When it came to Roar, McIlroy said he was important in passing on information to the other officers and the dispatchers.

Chamberlain said Roar was big on keeping up on best practices for the safety forces.

“It was huge that he worked with other agencies and implemented that process,” he added. “He was updating policies and procedures. Something huge he took on was the decontamination station that is open to all local agencies, not just Circleville agencies. It was and still is available to anyone. That showed a huge amount of forward thinking and it showed a huge amount of diligence to push through and find ways to make that happen.

Both Thompson and Roar are two sound leaders doing great things,” Chamberlain remarked.

Thompson said he’s spent the time trying to gather PPE for everyone in his department and at the city, which hasn’t been easy.

“When you have an outbreak, that is one of the most difficult tasks,” he explained. “It’s all about number one — keeping our people safe because if we’re sick or down, we can’t keep others safe and that’s job number one, to keep the community safe.”

Thompson said they’ve had to treat everyone as if they’ve been exposed and having the equipment has been on his mind, from extra uniforms to their vehicles to the station.

“It’s been everyone working together to accomplish one goal to keep everyone safe,” he mentioned.

Thompson said putting first responders in a “cocoon of protectiveness” was paramount.

“It affects our staffing — if one of our people get it or if they take it home to their families,” Thompson explained. “I think we’ve done a good job collectively of making sure we’re doing the right things, watching CDC guidelines and tracking COVID people. Every tool we get, we use it to the best of our ability.”

Thompson said a lot of people are afraid and that fear of the unknown is something they’ve run into.

“It affects every segment of the population differently because of that fear, but all we can do is continue to do the job we do,” he added. “It’s all a process and we just keep working and improving things because we’re inventing the wheel as we go.”

Thompson said Roar’s work with the decontamination station that’s located in the sally port of the police station has been great and it’s made even better that it’s available to any first responder unit in the county.

“We have used it on several of our people that came in close contact with a COVID patient,” he stated. “The first run through was pretty successful. We took notes of what could be a bit better and what we could change and I think having that communication within our safety forces and letting the other safety forces see what we’re doing, we have a template.”

Roar said they’ve been working collaboratively and the idea for the decontamination station came from Chief of Police Shawn Baer.

“He put the initiative on this thing and just let us drive,” he mentioned. “Getting the resources in place and personnel in place and ideas to come together and all of a sudden, we do a full deacon. Everyone that has been involved in this project has come together and watched this thing work. It working as efficiently as it did was really quite surprising to me.”

Roar said the largest obstacle he’s run into is people with a lack on the policies and procedures and he reminds people.

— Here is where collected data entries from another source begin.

(** C2, as stated, on a one-chunk document whose engine raises: the job
    ends [completed], the chunk record is [failed] and the reassembled text
    holds the chunk's source text, but the translated text of the persisted
    chunk record is not the source text: it was never written. *)
Lemma failed_chunk_record_has_no_translated_text :
  let db := run_sample [(lit "openai", failing_engine (lit "openai"))]
              (lit "Hello") (lit "openai") in
  option_map translation_status (query_file db 1) = Some completed
  /\ option_map translated_content (query_file db 1) = Some (Some (lit "Hello"))
  /\ option_map status (query_chunk (chunk_rows db) 1 0) = Some failed
  /\ option_map chunk_text (query_chunk (chunk_rows db) 1 0)
     = Some (lit "Hello")
  /\ option_map chunk_translated_text (query_chunk (chunk_rows db) 1 0)
     = Some None
  /\ option_map chunk_translated_text (query_chunk (chunk_rows db) 1 0)
     <> Some (Some (lit "Hello")).
Proof. vm_compute. repeat split. discriminate. Qed.

(** C2, amended.  For a job on a file without earlier chunk records, whose
    text is available and whose output file can be written: the job ends
    [completed], whatever the chunks did; and for every chunk whose
    translation raises, the chunk record is [failed] with its translated
    text left unset, and the piece of the reassembled text at the chunk's
    index is the chunk's own source text. *)
Theorem chunk_failure_does_not_fail_job
  (langdetect : str -> Exc str) (translation_service : Service)
  (ex1 ex2 ex3 ex4 : str -> Exc str) (generate : File -> str -> Exc str)
  (utcnow : Z) (fid : Z) (db : Store) (log : list Call)
  (file_record prepared : File) (text : str) :
  query_file db fid = Some file_record ->
  ensure_extracted ex1 ex2 ex3 ex4 file_record = inr (prepared, text) ->
  (forall f t, exists path, generate f t = inr path) ->
  (forall row, In row (chunk_rows db) -> file_id row <> fid) ->
  let chunks := split_text_into_chunks text None in
  let db' :=
    fst (translate_file_async langdetect translation_service
           ex1 ex2 ex3 ex4 generate utcnow fid db log) in
  exists f' pieces,
    query_file db' fid = Some f'
    /\ translation_status f' = completed
    /\ translated_content f' = Some (join [10%N] pieces)
    /\ List.length pieces = List.length chunks
    /\ forall i c e,
         nth_error chunks i = Some c ->
         chunk_outcome langdetect translation_service prepared c = inl e ->
         nth_error pieces i = Some c
         /\ query_chunk (chunk_rows db') fid i
            = Some {| file_id := fid; chunk_index := i; chunk_text := c;
                      chunk_translated_text := None; status := failed |}.
Proof.
  intros Q E G Fresh. cbv zeta.
  assert (Idf : id file_record = fid).
  { unfold query_file in Q. apply find_some in Q. destruct Q as [_ Q].
    apply Z.eqb_eq in Q. exact Q. }
  assert (Idp : id prepared = fid)
    by (rewrite (ensure_extracted_id _ _ _ _ _ E); exact Idf).
  unfold translate_file_async. rewrite Q, E.
  set (chunks := split_text_into_chunks text None).
  set (st0 := {| ls_file := prepared;
                 ls_chunks := chunk_rows db ++ new_chunks fid 0 chunks;
                 ls_translated := []; ls_log := log |}).
  destruct (@loop_spec langdetect translation_service fid
              (List.length chunks) chunks 0%nat st0 (chunk_rows db))
    as (C & T & P).
  { reflexivity. }
  { intros x I X. exfalso. exact (Fresh x I X). }
  unfold st0 in C, T, P. cbn [ls_file ls_chunks ls_translated] in C, T, P.
  fold st0 in C, T, P.
  set (st := translate_chunks langdetect translation_service fid
               (List.length chunks) 0 chunks st0) in *.
  assert (Ids : id (ls_file st) = fid).
  { unfold same_but_progress in P. apply (f_equal id) in P. simpl in P.
    rewrite P. exact Idp. }
  destruct (G (with_translated_content (ls_file st)
                 (Some (join [10%N] (ls_translated st))))
              (join [10%N] (ls_translated st))) as [path Ep].
  rewrite Ep. cbn [fst].
  eexists _, (List.map (translated_piece langdetect translation_service prepared)
                chunks).
  split; [|split; [|split; [|split]]].
  - unfold commit, query_file. cbn [file_rows].
    eapply query_file_update; [exact Q|]. exact Ids.
  - reflexivity.
  - cbn [translated_content with_completed_at with_progress with_status
         with_translated_file_path with_translated_content].
    rewrite T. reflexivity.
  - apply length_map.
  - intros i c e N O. split.
    + rewrite nth_error_map, N. simpl.
      unfold translated_piece. rewrite O. reflexivity.
    + unfold commit. cbn [chunk_rows]. rewrite C.
      rewrite find_chunk_skip.
      * pose proof (@settled_chunks_find langdetect translation_service
                      fid prepared chunks 0%nat i c N) as SF.
        cbn [Nat.add] in SF. rewrite SF.
        unfold settled_chunk. rewrite O. reflexivity.
      * intros x I. unfold chunk_matches.
        assert (X : (file_id x =? fid)%Z = false)
          by (apply Z.eqb_neq; apply Fresh; exact I).
        rewrite X. reflexivity.
Qed.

“It’s a reminder to just put your PPE on in public,” he stated. “I’m watching the reports and it doesn’t seem that we’re equally aware. I know that most of our cases are in the prison system, but we are still encouraging it. We arrested someone that tested positive for COVID. It is here. Hopefully [the officers] see the chamber and are reminded, but now that these policies are in place, we don’t have any obstacles.”